Collected data
· · · ·

(** ** Evaluation of a filter

    The kernel runs the installed program on a [seccomp_data] with the
    accumulator cleared.  Jumps are forward only, so evaluation is a
    recursion on the instructions still ahead.  The instruction classes
    covered are the ones the builder emits and the generated tables are
    made of: word loads from the [seccomp_data], jumps on a constant and
    returns; any other operation code is a [Fault]. *)

Inductive outcome :=
| Ret (v : Z)                 (* a return instruction gave [v] *)
| Exit (skip : nat) (A : Z)   (* control left the list, [skip] instructions
                                 past its end, with accumulator [A] *)
| Fault.                      (* an instruction outside the model *)

Inductive step_result :=
| Halt (v : Z)
| Next (A : Z) (skip : nat)
| Bad.

(** The 32-bit word of the little-endian [seccomp_data] at byte [off]. *)
Definition load_word (d : seccomp_data) (off : Z) : option Z :=
  if off =? 0 then Some (nr d)
  else if off =? 4 then Some (arch d)
  else if off =? 8 then Some (instruction_pointer d mod 2 ^ 32)
  else if off =? 12 then Some (instruction_pointer d / 2 ^ 32)
  else if (16 <=? off) && (off <? 64) && (off mod 4 =? 0) then
    let a := nth (Z.to_nat ((off - 16) / 8)) (args d) 0 in
    Some (if (off - 16) mod 8 =? 0 then a mod 2 ^ 32 else a / 2 ^ 32)
  else None.

Definition step (d : seccomp_data) (i : sock_filter) (A : Z) : step_result :=
  let c := code i in
  if c =? Z.lor (Z.lor BPF_LD BPF_W) BPF_ABS then
    match load_word d (k i) with
    | Some v => Next v 0
    | None => Bad
    end
  else if c =? Z.lor BPF_JMP BPF_JA then Next A (Z.to_nat (k i))
  else if c =? Z.lor (Z.lor BPF_JMP BPF_JEQ) BPF_K then
    Next A (Z.to_nat (if A =? k i then jt i else jf i))
  else if c =? Z.lor (Z.lor BPF_JMP BPF_JGT) BPF_K then
    Next A (Z.to_nat (if k i <? A then jt i else jf i))
  else if c =? Z.lor (Z.lor BPF_JMP BPF_JGE) BPF_K then
    Next A (Z.to_nat (if k i <=? A then jt i else jf i))
  else if c =? Z.lor (Z.lor BPF_JMP BPF_JSET) BPF_K then
    Next A (Z.to_nat (if Z.land A (k i) =? 0 then jf i else jt i))
  else if c =? Z.lor BPF_RET BPF_K then Halt (k i)
  else if c =? Z.lor BPF_RET BPF_A then Halt A
  else Bad.
(* ===== verification/_CoqProject ===== *)
-Q . S2P
Prelude.v
JsString.v
JsNumber.v
JsNumberFacts.v
JsCollections.v
JsRegex.v
RegexFacts.v
JsValue.v
JsDynamic.v
JsJson.v
JsonText.v
JsonSerialize.v
Host.v
BillingTypes.v
Parser.v
Compile.v
Runtime.v
ParserFacts.v
Grammar.v
CompileFacts.v
RuntimeFacts.v
BillingFields.v
Structure.v
Balanced.v
Display.v
DisplayFacts.v
Visual.v
VisualFacts.v
VisualEdits.v
ConditionDisplay.v
BillingExpr.v
RuleFacts.v
RuleExprFacts.v
TaskExpr.v
TierExpr.v
StatusRules.v
ModelMapping.v
ModelMappingFacts.v
AdvancedCustom.v
AdvancedCustomFacts.v
ParamOverride.v
ParamValueFacts.v
ParamOverrideFacts.v
ParamEditor.v
ParamIdFacts.v
ParamEditorFacts.v
ParamSaveFacts.v
Flow.v
FlowFacts.v
FlowRankFacts.v
FlowViewFacts.v
AuthSession.v
AuthSessionFacts.v
HttpClient.v
HttpClientFacts.v
Playground.v
PlaygroundFacts.v
StreamRequest.v
StreamRequestFacts.v
StreamCallFacts.v
PlaygroundStream.v
PlaygroundStreamFacts.v
Contract.v
Findings.v
#[global] Instance outcome_ret {E} : MRet (outcome E) := λ A a, Ok a.
#[global] Instance outcome_bind {E} : MBind (outcome E) := λ A B f m,
  match m with
  | Ok a => f a
  | Throw e => Throw e
  | NoFuel => NoFuel
  end.

#[global] Instance outcome_fmap {E} : FMap (outcome E) := λ A B f m,
  match m with
  | Ok a => Ok (f a)
  | Throw e => Throw e
  | NoFuel => NoFuel
  end.

Definition throw {E A} (e : E) : outcome E A := Throw e.

(** A stateful computation that may throw: explicit state passing. *)
Definition ST (S E A : Type) : Type := S → outcome E (A * S).

#[global] Instance st_ret {S E} : MRet (ST S E) := λ A a s, Ok (a, s).
#[global] Instance st_bind {S E} : MBind (ST S E) := λ A B f m s,
  match m s with
  | Ok (a, s') => f a s'
  | Throw e => Throw e
  | NoFuel => NoFuel
  end.

Definition st_throw {S E A} (e : E) : ST S E A := λ _, Throw e.
Definition st_get {S E} : ST S E S := λ s, Ok (s, s).
Definition st_modify {S E} (f : S → S) : ST S E unit := λ s, Ok (tt, f s).
(** Run a computation that does not touch the state. *)
Definition st_lift {S E A} (o : outcome E A) : ST S E A := λ s,
  match o with
  | Ok a => Ok (a, s)
  | Throw e => Throw e
  | NoFuel => NoFuel
  end.

Section OutcomeLemmas.
Context {S E A B : Type}.

Lemma bind_Ok_inv (m : outcome E A) (f : A → outcome E B) b :
  (m ≫= f) = Ok b → ∃ a, m = Ok a ∧ f a = Ok b.
Proof. destruct m; simpl; intros; try discriminate; eauto. Qed.

Lemma st_bind_Ok_inv (m : ST S E A) (f : A → ST S E B) s b s' :
  (m ≫= f) s = Ok (b, s') → ∃ a s1, m s = Ok (a, s1) ∧ f a s1 = Ok (b, s').
Proof.
  unfold mbind, st_bind. destruct (m s) as [[a s1]| |]; intros;
    try discriminate; eauto.
Qed.

Lemma bind_not_NoFuel (m : outcome E A) (f : A → outcome E B) :
  m ≠ NoFuel → (∀ a, m = Ok a → f a ≠ NoFuel) → (m ≫= f) ≠ NoFuel.
Proof. destruct m; simpl; intros ? Hf; [by apply Hf|done|done]. Qed.

Lemma st_bind_not_NoFuel (m : ST S E A) (f : A → ST S E B) s :
  m s ≠ NoFuel → (∀ a s', m s = Ok (a, s') → f a s' ≠ NoFuel) →
  (m ≫= f) s ≠ NoFuel.
Proof.
  unfold mbind, st_bind. destruct (m s) as [[a s1]| |]; intros ? Hf;
    [by apply Hf|done|done].
Qed.
End OutcomeLemmas.

(** Monadic folds over lists. *)
Fixpoint foldM {E A S} (f : A → S → outcome E S) (l : list A) (s : S) : outcome E S :=
  match l with
  | [] => Ok s
  | x :: l' => s' ← f x s; foldM f l' s'
  end.

Lemma foldM_app {E A S} (f : A → S → outcome E S) l1 l2 s :
  foldM f (l1 ++ l2) s = (foldM f l1 s ≫= foldM f l2).
Proof.
  revert s; induction l1 as [|x l1 IH]; intros s; [done|].
  simpl. destruct (f x s); simpl; auto.
Qed.

(** ** Tactics *)

(** Invert a successful monadic computation, outermost bind first. *)
Ltac inv_ok :=
  repeat match goal with
  | H : Ok _ = Ok _ |- _ => injection H as H; try subst
  | H : Throw _ = Ok _ |- _ => discriminate H
  | H : NoFuel = Ok _ |- _ => discriminate H
  | H : st_throw _ _ = Ok _ |- _ => discriminate H
  | H : (mbind _ _) = Ok _ |- _ =>
      let x := fresh "x" in let Hx := fresh "Hx" in
      apply bind_Ok_inv in H as (x & Hx & H)
  | H : (mbind _ _) ?s = Ok (_, _) |- _ =>
      let x := fresh "x" in let s1 := fresh "s" in let Hx := fresh "Hx" in
      apply st_bind_Ok_inv in H as (x & s1 & Hx & H)
  | H : mret _ = Ok _ |- _ => injection H as H; try subst
  | H : mret _ _ = Ok _ |- _ => injection H as H; try subst
  | H : (_, _) = (_, _) |- _ => injection H as H; try subst
  end.

(** Split every [if]/[match] of a hypothesis, keeping the equations. *)
Ltac split_in H :=
  repeat match type of H with
  | context [match ?x with _ => _ end] =>
      let E := fresh "E" in destruct x eqn:E; try discriminate H
  end.

(** Turn boolean tests in the context into propositions. *)
Ltac bool_hyps :=
  repeat match goal with
  | H : _ && _ = true |- _ => apply andb_prop in H as [? ?]
  | H : _ || _ = false |- _ => apply orb_false_iff in H as [? ?]
  | H : negb _ = true |- _ => apply negb_true_iff in H
  | H : negb _ = false |- _ => apply negb_false_iff in H
  | H : (_ <? _)%Z = true |- _ => apply Z.ltb_lt in H
  | H : (_ <? _)%Z = false |- _ => apply Z.ltb_ge in H
  | H : (_ <=? _)%Z = true |- _ => apply Z.leb_le in H
  | H : (_ <=? _)%Z = false |- _ => apply Z.leb_gt in H
  | H : (_ =? _)%Z = true |- _ => apply Z.eqb_eq in H
  | H : (_ =? _)%Z = false |- _ => apply Z.eqb_neq in H
  | H : (_ >? _)%Z = true |- _ => rewrite Z.gtb_ltb in H; apply Z.ltb_lt in H
  | H : (_ >? _)%Z = false |- _ => rewrite Z.gtb_ltb in H; apply Z.ltb_ge in H
  | H : (_ <? _)%nat = true |- _ => apply Nat.ltb_lt in H
  | H : (_ <? _)%nat = false |- _ => apply Nat.ltb_ge in H
  | H : (_ <=? _)%nat = true |- _ => apply Nat.leb_le in H
  | H : (_ <=? _)%nat = false |- _ => apply Nat.leb_gt in H
  | H : (_ =? _)%nat = true |- _ => apply Nat.eqb_eq in H
  | H : (_ =? _)%nat = false |- _ => apply Nat.eqb_neq in H
  end.

(** ** JavaScript strings: sequences of UTF-16 code units *)
Abbreviation jschar := Z (only parsing).
Abbreviation jsstring := (list Z) (only parsing).

(** The code units of an ASCII literal of the source. *)
Definition js (s : string) : jsstring :=
  map (λ a, Z.of_N (N_of_ascii a)) (String.list_ascii_of_string s).

Create HintDb jsdb.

· · · ·

* _BRIEF_:
Beginning at the line above with "else if c =? Z.lor BPF_RET BPF_K" and finishing at the line with "AdvancedCustom.v", return each line exactly and return nothing else.

* _THE ANSWER_:
  else if c =? Z.lor BPF_RET BPF_K then Halt (k i)
  else if c =? Z.lor BPF_RET BPF_A then Halt A
  else Bad.
(* ===== verification/_CoqProject ===== *)
-Q . S2P
Prelude.v
JsString.v
JsNumber.v
JsNumberFacts.v
JsCollections.v
JsRegex.v
RegexFacts.v
JsValue.v
JsDynamic.v
JsJson.v
JsonText.v
JsonSerialize.v
Host.v
BillingTypes.v
Parser.v
Compile.v
Runtime.v
ParserFacts.v
Grammar.v
CompileFacts.v
RuntimeFacts.v
BillingFields.v
Structure.v
Balanced.v
Display.v
DisplayFacts.v
Visual.v
VisualFacts.v
VisualEdits.v
ConditionDisplay.v
BillingExpr.v
RuleFacts.v
RuleExprFacts.v
TaskExpr.v
TierExpr.v
StatusRules.v
ModelMapping.v
ModelMappingFacts.v
AdvancedCustom.v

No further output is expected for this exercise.